British art historian and museum curator

Ruth Barnes (born 1947) is an art historian in the field of South and Southeast Asian textiles. She served as textile curator of the Ashmolean Museum in Oxford before taking up her current position as Curator of Indo-Pacific Art at Yale University. She is a fellow of the Royal Asiatic Society.

==Biography==

Ruth Barnes received her degree from the University of Edinburgh, and her doctorate from the University of Oxford. She worked as a research assistant alongside Hélène la Rue, Curator of Musical Instruments at the Pitt Rivers Museum, before moving on as a collections researcher to the Ashmolean and the Museum der Weltkulturen in Frankfurt. She has been at the forefront of numerous galleries and exhibitions on Asian and Islamic textiles, early Indian Ocean trade, and pilgrimage during her time at the Ashmolean Museum. At Yale, Dr Barnes will head the newly created Department of Indo-Pacific Art at the University Art Gallery.

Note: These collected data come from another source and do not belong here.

(* ===== verification/MessageParse.v ===== *)
(** * Reading a message (pkg/message/parser.go)

    From the tree of a message to what the API is given: the fields of the header, the
    attachments and the bodies.

    The libraries that decode words and addresses and convert HTML to text are classes. *)

From stdpp Require Import pretty.
From S2P Require Import Prelude.
From S2P Require Import Strings.
From S2P Require Import UserEvents.
From S2P Require Import MediaTypes.
From S2P Require Import Charsets.
From S2P Require Import MailHeaders.
From S2P Require Import MessageParts.
From S2P Require Import InlineImages.

(** ** Data *)

Record Address : Type := mkAddress { adr_Name : string; adr_Address : string }.

(** A header of an attachment has one value per key. *)
Record Attachment : Type := mkAttachment {
  att_Header : gmap string string; att_Name : string; att_ContentID : string; att_MIMEType : string; att_MIMEParams : gmap string string;
  att_Disposition : string; att_Data : string
}.

Record Message : Type := mkMessage {
  MIMEBody : string; RichBody : string; PlainBody : string; Attachments : list Attachment; MIMEType : string;
  Subject : string; Sender : option Address; ToList : list Address; CCList : list Address; BCCList : list Address; ReplyTos : list Address;
  References : list string; ExternalID : string; InReplyTo : string; XForward : string
}.
Definition zeroMessage : Message := mkMessage "" "" "" [] "" "" None [] [] [] [] [] "" "" "".
Definition buildPGPMIMEFallbackRFC822 (decrypted : DecryptedMessage) (opts : JobOptions) : M () :=
  boundary ← newBoundary;
  emit (NewMessage (SetContentType "multipart/encrypted" (<["protocol" := "application/pgp-encrypted"]> (boundary_params boundary)) (getMessageHeader (Msg decrypted) opts))) ≫= fun _ =>
  writePart (h_Set "Content-Description" "PGP/MIME version identification" (SetContentType "application/pgp-encrypted" ∅ h_empty)) "Version: 1" ≫= fun _ =>
  writePart (h_Set "Content-Description" "OpenPGP encrypted message"
              (SetContentDisposition "inline" {[ "filename" := "encrypted.asc" ]} (SetContentType "application/octet-stream" {[ "name" := "encrypted.asc" ]} h_empty)))
    (am_Body (Msg decrypted)) ≫= fun _ =>
  emit CloseMessage.

Variable SplitHeaderBodyV2Disabled : bool.

Definition writeMultipartSignedRFC822 (header : H) (body : string) (sig : Sig) : M () :=
  boundary ← newBoundary;
  emit (RawHeader (SetContentType "multipart/signed" (<["micalg" := sig_Hash sig]> (<["protocol" := "application/pgp-signature"]> (boundary_params boundary))) header)) ≫= fun _ =>
  emit (RawBoundary boundary) ≫= fun _ =>
  let '(bodyHeader, bodyData) := readHeaderBody (H := H) SplitHeaderBodyV2Disabled body in
  emit (RawPart bodyHeader) ≫= fun _ =>
  emit (RawData bodyData) ≫= fun _ =>
  emit (RawPart (h_Set "Content-Description" "OpenPGP digital signature"
    (SetContentDisposition "attachment" {[ "filename" := "OpenPGP_signature" ]} (SetContentType "application/pgp-signature" {[ "name" := "OpenPGP_signature.asc" ]} h_empty)))) ≫= fun _ =>
  sigData ← lift (sig_Armored sig);
  emit (RawData sigData) ≫= fun _ => emit CloseRaw.

(** The fields of the body that the message does not have. *)
Definition merge_fields (header bodyHeader : H) : H :=
  foldl (fun h '(k, v) => if negb (h_Has h k) then h_Set k v h else h) (h_Del "Content-Type" header) (h_Fields bodyHeader).
Definition writeMultipartEncryptedRFC822 (header : H) (body : string) : M () :=
  let '(bodyHeader, bodyData) := readHeaderBody (H := H) SplitHeaderBodyV2Disabled body in
  emit (RawHeader (merge_fields header bodyHeader)) ≫= fun _ => emit (RawData bodyData).

Definition buildPGPRFC822 (kr : KeyRing) (decrypted : DecryptedMessage) (opts : JobOptions) : M () :=
  match BodyErr decrypted with
  | Some e => if negb (IgnoreDecryptionErrors opts) then fails e else buildPGPMIMEFallbackRFC822 decrypted opts
  | None =>
      let hdr := getMessageHeader (Msg decrypted) opts in
      match ExtractSignatures kr (am_Body (Msg decrypted)) with
      | sig :: _ => writeMultipartSignedRFC822 hdr (dm_Body decrypted) sig
      | [] => writeMultipartEncryptedRFC822 hdr (dm_Body decrypted)
      end
  end.

Definition sanitized (decrypted : DecryptedMessage) (opts : JobOptions) : result err DecryptedMessage :=
  if MessageBuild.SanitizeMBOXHeaderLine opts then
    match sanitizeMBOXHeaderLine (dm_Body decrypted) with
    | Some (Ok body) => Ok (mkDecryptedMessage (Msg decrypted) body (BodyErr decrypted) (dm_Attachments decrypted))
    | Some (Err e) => Err (ErrWrap "failed to sanitize MBOX header" e)
    | None => Err (ErrOther "the loop does not end")
    end
  else Ok decrypted.

Definition BuildRFC822Into (kr : KeyRing) (decrypted : DecryptedMessage) (opts : JobOptions) : M () :=
  decrypted ← lift (sanitized decrypted opts);
  if (0 <? length (am_Attachments (Msg decrypted)))%nat then buildMultipartRFC822 decrypted opts
  else if String.eqb (am_MIMEType (Msg decrypted)) "multipart/mixed" then buildPGPRFC822 kr decrypted opts
  else buildSimpleRFC822 decrypted opts.

(** What the library makes of the operations: the text, or the error of the first it refuses. *)
Class BuildWriter : Type := write_ops : list build_op -> result err string.

(** [None]: a panic. *)
Definition DecryptAndBuildRFC822 `{BW : BuildWriter} (kr : KeyRing) (msg : ApiMessage) (attData : list string) (opts : JobOptions) : option (result err string) :=
  decrypted ← DecryptMessage kr msg attData;
  Some (let '(s, r) := BuildRFC822Into kr decrypted opts (mkBuildState [] 0) in
        text ← write_ops (ops s);
        match r with Ok _ => Ok text | Err e => Err e end).

End bodies.
End build.
Arguments build_op H : clear implicits.
Arguments NewMessage {H} _.
Arguments OpenPart {H} _.
Arguments Data {H} _.
Arguments ClosePart {H}.
Arguments CloseMessage {H}.
Arguments RawHeader {H} _.
Arguments RawBoundary {H} _.
Arguments RawPart {H} _.
Arguments RawData {H} _.
Arguments CloseRaw {H}.
Arguments build_state H : clear implicits.
Arguments mkBuildState {H} _ _.
Arguments ops {H} _.
Arguments boundaries {H} _.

In addition to her curatorial background, Barnes has also lectured in the faculties of Oriental Studies and Anthropology at the University of Oxford and SOAS in London. She is also an accomplished academic, having published and edited numerous books and journal articles on textiles and Asian dress as well as acting on the editorial board of several textile publication journals. Her research interests focus on the social history of material culture, with a focus on Indian Ocean trade during the pre-European and early European periods.

==Bibliography==

Select bibliography

- 2010 (Barnes, Ruth and Mary H. Kahlenberg, eds.) Five Centuries of Indonesian Textiles. The Mary Hunt Kahlenberg Collection. Munich, New York: Prestel.
- 2009 (Kerlogue, Fiona and Barnes, Ruth, eds.) Southeast Asian collections in European museums. Indonesia and the Malay World Vol. 37: No. 108.
- 2006 (Barnes, Ruth and Crispin Branfoot) Pilgrimage. The Sacred Journey. Oxford: Ashmolean Museum.
- 2005 (Barnes, Ruth, ed.) Textiles in Indian Ocean Societies. London: RoutledgeCurzon.
- 2002 (Parkin, David and Ruth Barnes, eds.) Ships and the Development of Maritime Technology in the Indian Ocean. London: RoutledgeCurzon.
- 1992 (Barnes, Ruth and Joanne Eicher, eds.) Dress and Gender: Making and Meaning in Cultural Contexts. New York and Oxford: Berg.